7th Global Summit on Cancer Therapy
Kuwait University, Faculty of Pharmacy, Kuwait
Title: Endocrine resistance in breast cancer
Biography: Yunus A Luqmani
Current therapeutic strategies for treating estrogen receptor (ER) positive breast cancer involve either a), reduction of circulating estrogen (in premenopausal women by ovariectomy or chemical ovarian blockade with LHRH analogues such as goserelin or, in postmenopausal women, with aromatase inhibitors such as anastrazole and letrazole and b), application of selective estrogen receptor modulators, such as tamoxifen, raloxifene and fulvestrant for pharmacological receptor blockade.
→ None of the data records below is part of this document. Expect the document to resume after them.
(** The statements of [CallHandler::doExecute] up to the message: the gas
    the callee gets, or an early return. *)
Definition Call_gas (HasValueArgs HasValue : bool) (CallKind : evmc_call_kind)
    (Dest : list Z) (GasArg Val : Z) : HM HS Z :=
  Rev_ <- currentRevision ;;
  (if HasValueArgs then
     let GasCost := if HasValue then CALL_VALUE_COST else 0 in
     exists_ <- hostRead (account_exists Dest) ;;
     let is_call := match CallKind with EVMC_CALL => true | _ => false end in
     let GasCost :=
       if is_call && (HasValue || rev_lt Rev_ EVMC_SPURIOUS_DRAGON) && negb exists_
       then GasCost + ACCOUNT_CREATION_COST else GasCost in
     orStatus (chargeGas GasCost) EVMC_OUT_OF_GAS
   else ret tt) ;;;
  g <- getFrame fgas ;;
  let CallGas := uint256ToUint64 GasArg in
  let GasLeft := u64 g in
  CallGas <-
    (if rev_ge Rev_ EVMC_TANGERINE_WHISTLE then
       let GasCap := GasLeft - GasLeft / 64 in ret (Z.min CallGas GasCap)
     else if GasLeft <? CallGas then setStatus EVMC_OUT_OF_GAS ;;; exit
     else ret CallGas) ;;
  (if HasValueArgs && HasValue then
     modFrame (fun f => set_fgas (i64 (fgas f + CALL_GAS_STIPEND)) f) ;;;
     self <- getFrame (fun f => recipient (Msg f)) ;;
     bal <- hostRead (get_balance self) ;;
     if be_load bal <? Val then lightFailure else ret tt
   else ret tt) ;;;
  ret (if HasValueArgs && HasValue then u64 (CallGas + CALL_GAS_STIPEND) else CallGas).

Definition Call_doExecute (OpCode : evmc_opcode) : HM HS unit :=
  HasValueArgs <-
    (match OpCode with
     | OP_CALL | OP_CALLCODE => EVM_STACK_CHECK 7 ;;; ret true
     | OP_DELEGATECALL | OP_STATICCALL => EVM_STACK_CHECK 6 ;;; ret false
     | _ => setStatus EVMC_INVALID_INSTRUCTION ;;; exit
     end) ;;
  GasArg <- pop ;;
  DestVal <- pop ;;
  let Dest := be_trunc_address DestVal in
  Val <- (if HasValueArgs then pop else ret 0) ;;
  InputOffset <- pop ;;
  InputSize <- pop ;;
  OutputOffset <- pop ;;
  OutputSize <- pop ;;
  let HasValue := negb (Val =? 0) in
  EVM_REQUIRE_STACK_SPACE 1 ;;;
  push 0 ;;;
  clearReturnData ;;;
  Rev_ <- currentRevision ;;
  cold <- coldAccount Rev_ Dest ;;
  (if cold then orStatus (chargeGas ADDITIONAL_COLD_ACCOUNT_ACCESS_COST) EVMC_OUT_OF_GAS
   else ret tt) ;;;
  CodeAddress <- resolveDelegatedCallCodeAddress Dest ;;
  static <- isStaticMode ;;
  let is_call := match OpCode with OP_CALL => true | _ => false end in
  EVM_SET_EXCEPTION_UNLESS (negb (is_call && HasValue && static)) EVMC_STATIC_MODE_VIOLATION ;;;
  orStatus (checkMemoryExpandAndChargeGas InputOffset InputSize) EVMC_OUT_OF_GAS ;;;
  orStatus (checkMemoryExpandAndChargeGas OutputOffset OutputSize) EVMC_OUT_OF_GAS ;;;
  CallKind <-
    (match OpCode with
     | OP_CALL => ret EVMC_CALL
     | OP_CALLCODE => ret EVMC_CALLCODE
     | OP_DELEGATECALL => ret EVMC_DELEGATECALL
     | OP_STATICCALL => ret EVMC_CALL
     | _ => throw EVMInvalidInstruction
     end) ;;
  CallGas <- Call_gas HasValueArgs HasValue CallKind Dest GasArg Val ;;
  m <- getFrame Msg ;;
  if Z.of_nat MAXSTACK <=? depth m then lightFailure
  else
    let InputSize64 := low64 InputSize in
    let InputOffset64 := if InputSize64 =? 0 then 0 else low64 InputOffset in
    let OutputSize64 := low64 OutputSize in
    let OutputOffset64 := if OutputSize64 =? 0 then 0 else low64 OutputOffset in
    input <- mem_read InputOffset64 InputSize64 ;;
    let NewMsg := call_message OpCode m CallKind CallGas Dest CodeAddress Val input in
    Result <- hostDo (host_call NewMsg) ;;
    (if is_success (status_code Result) then _ <- pop ;; push 1 else ret tt) ;;;
    setReturnData (output_data Result) ;;;
    let CopySize := Z.min OutputSize64 (Z.of_nat (length (output_data Result))) in
    (if 0 <? CopySize then mem_write OutputOffset64 (take (Z.to_nat CopySize) (output_data Result))
     else ret tt) ;;;
    let CallGas := positive_part (gas NewMsg) in
    let GasLeft := positive_part (gas_left Result) in
    let GasUsed := if GasLeft <? CallGas then CallGas - GasLeft else 0 in
    (if 0 <? GasUsed then orStatus (chargeGas GasUsed) EVMC_OUT_OF_GAS else ret tt) ;;;
    addRefund (gas_refund Result) ;;;
    setStatus EVMC_SUCCESS.
Definition CallHandler (OpCode : evmc_opcode) : Handler HS :=
  mkHandler (byte_of_opcode OpCode) (Call_doExecute OpCode).
End Calls.

Section Termination.
Context {HS : Type} {I : Intx} {H : EvmcHost HS} {V : Evmc}.

(** RETURN, REVERT and SELFDESTRUCT end by giving the frame back: each is
    the statements before that, and [releaseFrame]. *)
Definition Return_body : HM HS unit :=
  EVM_STACK_CHECK 2 ;;;
  OffsetVal <- pop ;;
  SizeVal <- pop ;;
  orStatus (checkMemoryExpandAndChargeGas OffsetVal SizeVal) EVMC_OUT_OF_GAS ;;;
  let Size := low64 SizeVal in
  let Offset := if Size =? 0 then 0 else low64 OffsetVal in
  Data <- mem_read Offset Size ;;
  setReturnData Data ;;;
  setStatus EVMC_SUCCESS.

Definition Revert_body : HM HS unit :=
  EVM_STACK_CHECK 2 ;;;
  OffsetVal <- pop ;;
  SizeVal <- pop ;;
  orStatus (checkMemoryExpandAndChargeGas OffsetVal SizeVal) EVMC_OUT_OF_GAS ;;;
  let Size := low64 SizeVal in
  let Offset := if Size =? 0 then 0 else low64 OffsetVal in
  Data <- mem_read Offset Size ;;
  setStatus EVMC_REVERT ;;;
  setReturnData Data ;;;
  snap <- getFrame GasRefundSnapshot ;;
  modCtx (fun c => set_Inst (setGasRefund snap (Inst c)) c).

(** [evmc::bytes32]'s conversion to [bool]. *)
Definition nonzero_bytes (l : list Z) : bool := existsb (fun b => negb (b =? 0)) l.

Definition SelfDestruct_body : HM HS unit :=
  static <- isStaticMode ;;
  EVM_SET_EXCEPTION_UNLESS (negb static) EVMC_STATIC_MODE_VIOLATION ;;;
  EVM_STACK_CHECK 1 ;;;
  BeneficiaryAddr <- pop ;;
  let Beneficiary := be_trunc_address BeneficiaryAddr in
  Rev_ <- currentRevision ;;
  cold <- coldAccount Rev_ Beneficiary ;;
  (if cold then orStatus (chargeGas COLD_ACCOUNT_ACCESS_COST) EVMC_OUT_OF_GAS else ret tt) ;;;
  self <- getFrame (fun f => recipient (Msg f)) ;;
  (if rev_ge Rev_ EVMC_TANGERINE_WHISTLE then
     bal <- hostRead (get_balance self) ;;
     if bool_decide (Rev_ = EVMC_TANGERINE_WHISTLE) || nonzero_bytes bal then
       ex <- hostRead (account_exists Beneficiary) ;;
       if negb ex then orStatus (chargeGas ACCOUNT_CREATION_COST) EVMC_OUT_OF_GAS else ret tt
     else ret tt
   else ret tt) ;;;
  first <- hostDo (selfdestruct self Beneficiary) ;;
  (if first && rev_lt Rev_ EVMC_LONDON then addRefund EXTRA_REFUND_BEFORE_LONDON else ret tt) ;;;
  setStatus EVMC_SUCCESS ;;;
  setReturnData [].

(** [RemainingGas = Frame->Msg.gas; freeBackFrame();] and the gas goes to the
    frame below, if there is one. *)
Definition releaseFrame (s : hstate HS) : option EVMFrame * Context_ HS :=
  let RemainingGas := u64 (fgas (fr s)) in
  match freeBackFrame s with
  | (Some p, c) => (Some (set_fgas (i64 (fgas p + RemainingGas)) p), c)
  | (None, c) => (None, c)
  end.

(** A terminating handler: [bodyT], then the frame is released. *)
Inductive term_out : Type :=
| TDone (cur : option EVMFrame) (c : Context_ HS)
| TThrow (e : ErrorCode)
| TUndef.

Definition doExecute_term (bodyT : HM HS unit) (s : hstate HS) : term_out :=
  match bodyT s with
  | Ret _ s' => let '(o, c) := releaseFrame s' in TDone o c
  | Exit s' => TDone (Some (fr s')) (cx s')
  | Throw e _ => TThrow e
  | Undef => TUndef
  end.

(** [EVMOpcodeHandlerBase::execute] of a terminating handler. *)
Definition execute_term (MT : metrics) (op : evmc_opcode) (bodyT : HM HS unit) (s : hstate HS)
  : term_out :=
  doExecute_term
    (ok <- chargeGas (u64 (MT (byte_of_opcode op))) ;;
     if negb ok then setStatus EVMC_OUT_OF_GAS ;;; exit else bodyT) s.
End Termination.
The success of these interventions is limited by the variable but persistent onset of acquired resistance, as well as intrinsic refractiveness due to loss or non-functionality of the target ER. Cellular models of endocrine insensitivity have indicated multiple mechanisms including alternative growth factor mediated signaling independently as well as by constitutive receptor activation by phosphorylation or through epigenetic mechanisms. Drugs targeting single downstream mediators such as tyrosine kinases, mTOR, PI3K, ERK etc. that are effective in vitro have met with limited success in vivo, most likely due to tumour heterogeneity. Loss of cellular adhesion and polarity and increased tumour migratory potential is now attributed to trans-differentiation of epithelial cancer cells into a more motile mesenchymal-like phenotype (EMT) and we have shown this to be linked to ER loss. Reversal of this transition by ectopic expression of key components demonstrates potential to restore epithelial morphology and anti-estrogen sensitivity. The small non-coding microRNAs, recently recognized as critical gene regulators, exhibit differential expression in tamoxifen sensitive vs resistant cell lines, and offer an entirely new more universal mechanism to combat resistance by reversing the aggressive metastatic phenotype by EMT reversal.